PARENTS at Ebbsfleet Academy were left “fuming” after children were “left to wander the streets” for having the wrong uniform.
Thirty of the academy’s 600 pupils were sent home on Friday - the new school's first day - after violating a strict new dress code put in place since the school changed its name from Swan Valley Community School.
Parents accused the school of “shoving kids out of the door” after falling foul of the policy which bans any kind of make-up on girls, rules out handbags and stresses shoes must be entirely black.
Kevin Cloke’s son Charlie, 13, was one of a number of pupils whose Kickers footwear caught the eye of uniform inspectors as each shoe has a small brightly coloured tag meaning they are not completely black.

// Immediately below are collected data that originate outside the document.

(* ===== verification/_CoqProject ===== *)
-Q . S2P
Prelude.v
CppStd.v
External.v
Common.v
Samples.v
Verifier.v
Dcap.v
Sgx2Verifier.v
TdxVerifier.v
Path.v
YaclCrypto.v
Tasks.v
CryptoFile.v
Footprint.v
Hygon.v
CsvVerifier.v
VerifierWrapper.v
Host.v
IntelGenerator.v
CsvGenerator.v
GeneratorWrapper.v
SampleProgram.v
RustCrate.v
Bindings.v
ProxyCommon.v
RaProxy.v
Jose.v
Envelope.v
CapsuleManagerClient.v
Directory.v
Tree.v
OssClient.v
DataCapsuleProxy.v
Concurrent.v
ConcurrentInput.v
Utils.v
Programs.v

Mr Cloke, 37, claims he got a text message from the school at 9.45am telling him Charlie had been sent away meaning he had to rush back to their home in Ames Road, Swanscombe, in order to let the year nine pupil in.
Charlie's offending shoes with their coloured tags.
He told News Shopper: “The problem was I had Charlie and six other pupils outside my house. Five of them were girls and it was raining and they had no coats.
“Where were they going to go if their parents were at work? It was absolutely bucketing it down and it’s not fair to have kids wandering the streets.”
Charlie was kept from lessons again on Monday as Mr Cloke and wife Maria, 35, refuse to cut off or colour in the centimetre-long tags on Charlie’s shoes as they claim it would make them harder to sell so they can afford a new pair.
Mrs Cloke said: “On Friday they just shoved them out the door at school and they would have done the same to Charlie today.
Left to right: Ben Cloke, 10, Charlie, 13, Lillie-May, 2, and mum Maria Cloke.
“It is only because we turned round and said to them we are not home that he didn’t end up on the streets again.
"The school told me they put him in an isolation room so he’s not getting any education whatsoever.”
Sarah Newsom, 39, claims her 15-year-old daughter, who did not wish to be named, was sent home on Friday for using a make-up pencil on her eyebrows and because her bag was too small.
Ms Newsom, who lives in Wiltshire Close, Stone, said: “I just think it’s pathetic. It’s the same bag she has had all last year and if she can fit everything in there then that’s all that matters.
“I’m fuming and let’s just say the air was blue in Stone on Friday morning.”
School response
Ebbsfleet Academy principal Alison Colwell apologised after the school was unable to speak directly to the parents of all pupils before they were sent home on Friday.
She told News Shopper: “I can’t be responsible for the rain. It was quite busy and there were a couple of regrettable instances where messages were left as phones were not picked up.
“I have apologised unreservedly to a parent whom that happened to. It is academy policy absolutely to contact parents or carers before students are sent away for any reason and we take our duty of care very seriously.”
Ms Colwell defended her school’s uniform policy which she says she presented to parents at an event in July and which has since been available to read on the Ebbsfleet Academy website.
She said: “The vast majority of parents have been offering unequivocal support for the school and its rules. A handful are not happy but we have rules and we have been enforcing them.”